• ABOUT THIS TASK: Nothing but the lines from the one containing "(underscores are not" through the one containing "else match skip_spaces rest with", both included, should be given again, each exactly as written below.
+++ PROVIDED DATA +++
Lemma setup_env_elsewhere (w : world) (arch : option string) (force : bool) (s : state) :
  ¬ plain_windows w →
  _setup_env w arch force s = (s, Ret (os_environ w)).
Proof.
  intros H. unfold _setup_env.
  destruct (String.eqb_spec (sys_platform w) "win32") as [Hp|Hp]; [|reflexivity].
  cbn. case_bool_decide as Hc; [reflexivity|].
  exfalso. apply H. split; assumption.
Qed.

Lemma setup_env_forced (w : world) (arch : option string) (s : state) :
  plain_windows w →
  _setup_env w arch true s = discover w arch (os_environ w) s.
Proof.
  intros [Hp Hc]. unfold _setup_env. rewrite Hp. cbn.
  rewrite bool_decide_eq_false_2 by exact Hc. reflexivity.
Qed.

Lemma setup_env_unforced (w : world) (arch : option string) (s : state) :
  plain_windows w →
  _setup_env w arch false s
  = (mkState (fs s) (EvWhich (PyBuiltin "compile") :: trace s),
     Raise (TypeError "expected str, bytes or os.PathLike object, not builtin_function_or_method")).
Proof.
  intros [Hp Hc]. unfold _setup_env. rewrite Hp. cbn.
  rewrite bool_decide_eq_false_2 by exact Hc. reflexivity.
Qed.

Lemma stateless_arch (w : world) (arch : option string) :
  stateless (target_arch w arch).
Proof.
  unfold target_arch.
  destruct (opt_truthy arch); [intros s; reflexivity | apply stateless_detect].
Qed.
(** * convert_runs_in_hprc_to_locus_table.py: grouping of allele sizes by locus and motif

    A shallow embedding of [src/data-prep/convert_runs_in_hprc_to_locus_table.py]
    and the properties of its streaming group-by.

    - Python [str] values are [string]s; the model is exact for ASCII text.
    - Python [int] values are [Z] (unbounded); the conversions between [str]
      and [int] keep the interpreter's default limit of 4300 digits.
    - Python [dict]s whose iteration order is observable ([collections.Counter],
      [collections.defaultdict]) are association lists in insertion order.
    - Python [set]s are [gset]s.
    - numpy's float64 results are the kernel's binary64 floats. *)

From Stdlib Require Import ZArith String Ascii List Floats DecimalString DecimalPos.
From stdpp Require Import base decidable option list sorting gmap strings.

Local Open Scope string_scope.
Local Open Scope list_scope.
Local Open Scope Z_scope.

(** ** Python built-ins used by the script *)

Module Py.

(** [str.isspace] on ASCII: TAB, LF, VT, FF, CR, FS, GS, RS, US and SPACE. *)
Definition isspace (c : ascii) : bool :=
  let n := nat_of_ascii c in
  ((9 <=? n)%nat && (n <=? 13)%nat) || ((28 <=? n)%nat && (n <=? 32)%nat).

Fixpoint lstrip (s : string) : string :=
  match s with
  | String c s' => if isspace c then lstrip s' else s
  | EmptyString => EmptyString
  end.

Fixpoint rstrip (s : string) : string :=
  match s with
  | EmptyString => EmptyString
  | String c s' =>
      match rstrip s' with
      | EmptyString => if isspace c then EmptyString else String c EmptyString
      | t => String c t
      end
  end.

(** [s.strip()] *)
Definition strip (s : string) : string := rstrip (lstrip s).

(** [s.split(sep)] for a one-character separator: never the empty list. *)
Fixpoint split (sep : ascii) (s : string) : list string :=
  match s with
  | EmptyString => [EmptyString]
  | String c s' =>
      if Ascii.eqb c sep then EmptyString :: split sep s'
      else match split sep s' with
           | w :: ws => String c w :: ws
           | [] => [String c EmptyString]
           end
  end.

(** [sep.join(parts)] *)
Fixpoint join (sep : string) (parts : list string) : string :=
  match parts with
  | [] => ""
  | [p] => p
  | p :: ps => p +:+ sep +:+ join sep ps
  end.

(** [c in s] for a one-character [c] *)
Fixpoint contains (c : ascii) (s : string) : bool :=
  match s with
  | EmptyString => false
  | String c' s' => Ascii.eqb c' c || contains c s'
  end.

(** [s.endswith(suffix)]: [s] is [suffix], or what follows its first
    character ends with [suffix]. *)
Fixpoint endswith (s suffix : string) : bool :=
  String.eqb s suffix
  || match s with
     | String _ s' => endswith s' suffix
     | EmptyString => false
     end.

Definition digit (c : ascii) : option Z :=
  let n := nat_of_ascii c in
  if ((48 <=? n)%nat && (n <=? 57)%nat)%bool then Some (Z.of_nat (n - 48)) else None.

(** The white space that [int] skips around the digits, C's [isspace] in the
    C locale ([Py_ISSPACE]): TAB, LF, VT, FF, CR and SPACE. Unlike
    [str.strip] it leaves FS, GS, RS and US, which make [int] fail. *)
Definition c_isspace (c : ascii) : bool :=
  let n := nat_of_ascii c in
  ((9 <=? n)%nat && (n <=? 13)%nat) || (n =? 32)%nat.

Fixpoint skip_spaces (s : string) : string :=
  match s with
  | String c s' => if c_isspace c then skip_spaces s' else s
  | EmptyString => EmptyString
  end.

(** The scan of the digits of [int]: decimal digits, single underscores
    allowed between two digits. It gives the value, the number of digits
    (underscores are not counted, leading zeros are) and what follows the
    last digit; [None] when there is no digit, or an underscore at the start,
    after another one or at the end. *)
Fixpoint int_digits (acc digits : Z) (after_digit : bool) (s : string)
  : option (Z * Z * string) :=
  match s with
  | EmptyString => if after_digit then Some (acc, digits, EmptyString) else None
  | String c s' =>
      match digit c with
      | Some d => int_digits (10 * acc + d) (digits + 1) true s'
      | None =>
          if Ascii.eqb c "_" then
            if after_digit then int_digits acc digits false s' else None
          else if after_digit then Some (acc, digits, s) else None
      end
  end.

(** [sys.int_info.default_max_str_digits]: the length limit of the
    conversions between [str] and [int], which the script leaves as it is. *)
Definition max_str_digits : Z := 4300.

(** [int(s)] for a string [s], base ten; [None] is [ValueError]. White space
    around the number is skipped, one sign is accepted, and a number of more
    than [max_str_digits] digits is refused. *)
Definition int (s : string) : option Z :=
  let s1 := skip_spaces s in
  let '(negative, s2) :=
    match s1 with
    | String "+" t => (false, t)
    | String "-" t => (true, t)
    | _ => (false, s1)
    end in
  match int_digits 0 0 false s2 with
  | Some (n, digits, rest) =>
      if max_str_digits <? digits then None
      else match skip_spaces rest with
           | EmptyString => Some (if negative then - n else n)
           | String _ _ => None
           end
  | None => None
  end.

(** [str(n)] for an [int]. Python raises [ValueError] when [n] has more than
    [max_str_digits] digits; the integers that the script formats have no
    more (they are counts, line numbers, values of [int] and of float64). *)
Definition str (n : Z) : string := NilZero.string_of_int (Z.to_int n).

Definition str_nat (n : nat) : string := str (Z.of_nat n).

(** [int(x)] for a float, whose exact value is [m * 2^e], negated when [s]
    holds: truncation toward zero. [None] stands for the [ValueError] (NaN)
    or [OverflowError] (infinity) that Python raises. *)
Definition int_of_float (x : float) : option Z :=
  match Prim2SF x with
  | S754_zero _ => Some 0
  | S754_finite s m e =>
      let v := if (0 <=? e) then Z.pos m * 2 ^ e else Z.pos m / 2 ^ (- e) in
      Some (if s then - v else v)
  | S754_infinity _ | S754_nan => None
  end.

(** Nearest integer to [a / b], ties to even, for [0 <= a] and [0 < b]. *)
Definition div_half_even (a b : Z) : Z :=
  let q := a / b in
  let r := a mod b in
  if 2 * r <? b then q
  else if b <? 2 * r then q + 1
  else if Z.even q then q else q + 1.

Definition pad3 (n : Z) : string :=
  let s := str n in
  if n <? 10 then "00" +:+ s else if n <? 100 then "0" +:+ s else s.

(** [f"{x:.3f}"]: the exact value rounded to three decimals, ties to even. *)
Definition format_3f (x : float) : string :=
  match Prim2SF x with
  | S754_nan => "nan"
  | S754_infinity s => if s then "-inf" else "inf"
  | S754_zero s => (if s then "-" else "") +:+ "0.000"
  | S754_finite s m e =>
      let n := if (0 <=? e) then Z.pos m * 1000 * 2 ^ e
               else div_half_even (Z.pos m * 1000) (2 ^ (- e)) in
      (if s then "-" else "") +:+ str (n / 1000) +:+ "." +:+ pad3 (n mod 1000)
  end.

End Py.

Definition TAB : ascii := ascii_of_nat 9.
Definition LF : ascii := ascii_of_nat 10.

(** A line of the input file: the fields joined by TAB, then a line feed. *)
Definition tsv (fields : list string) : string :=
  Py.join (String TAB "") fields +:+ String LF "".

(** ** Exceptions and results *)

(** What can end the run. [message] gives the text Python reports. *)
Inductive exception : Type :=
| CannotResolveLocus (motif locus_id : string)
    (** [ValueError], line 44 *)
| UnexpectedAlleleCount (n : nat) (sample_id locus_id motif : string)
    (** [ValueError], line 58 *)
| NotSorted (line_number : nat) (current_locus_id : string)
    (** [parser.error], lines 121 and 148: exit status 2 *)
| FloatToInt (x : float)
    (** [int] of a NaN or an infinity, lines 74 and 75 *)
| IndexError
    (** [most_common(1)[0]] on an empty counter, line 51 *)
| UnboundLocal
    (** a loop variable read before any row assigned it, line 145 *).

Definition message (input_tsv : string) (e : exception) : string :=
  match e with
  | CannotResolveLocus motif locus_id =>
      "Couldn't resolve locus id for motif " +:+ motif +:+ " in " +:+ locus_id
  | UnexpectedAlleleCount n sample_id locus_id motif =>
      "Found " +:+ Py.str_nat n +:+ " alleles for " +:+ sample_id +:+ " in "
        +:+ locus_id +:+ " " +:+ motif
  | NotSorted line_number current_locus_id =>
      input_tsv +:+ " is not sorted by locus id on line #" +:+ Py.str_nat line_number
        +:+ ": " +:+ current_locus_id
  | FloatToInt _ => "cannot convert float to integer"
  | IndexError => "list index out of range"
  | UnboundLocal => "cannot access local variable"
  end.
+++
• REPLY:
    (underscores are not counted, leading zeros are) and what follows the
    last digit; [None] when there is no digit, or an underscore at the start,
    after another one or at the end. *)
Fixpoint int_digits (acc digits : Z) (after_digit : bool) (s : string)
  : option (Z * Z * string) :=
  match s with
  | EmptyString => if after_digit then Some (acc, digits, EmptyString) else None
  | String c s' =>
      match digit c with
      | Some d => int_digits (10 * acc + d) (digits + 1) true s'
      | None =>
          if Ascii.eqb c "_" then
            if after_digit then int_digits acc digits false s' else None
          else if after_digit then Some (acc, digits, s) else None
      end
  end.

(** [sys.int_info.default_max_str_digits]: the length limit of the
    conversions between [str] and [int], which the script leaves as it is. *)
Definition max_str_digits : Z := 4300.

(** [int(s)] for a string [s], base ten; [None] is [ValueError]. White space
    around the number is skipped, one sign is accepted, and a number of more
    than [max_str_digits] digits is refused. *)
Definition int (s : string) : option Z :=
  let s1 := skip_spaces s in
  let '(negative, s2) :=
    match s1 with
    | String "+" t => (false, t)
    | String "-" t => (true, t)
    | _ => (false, s1)
    end in
  match int_digits 0 0 false s2 with
  | Some (n, digits, rest) =>
      if max_str_digits <? digits then None
      else match skip_spaces rest with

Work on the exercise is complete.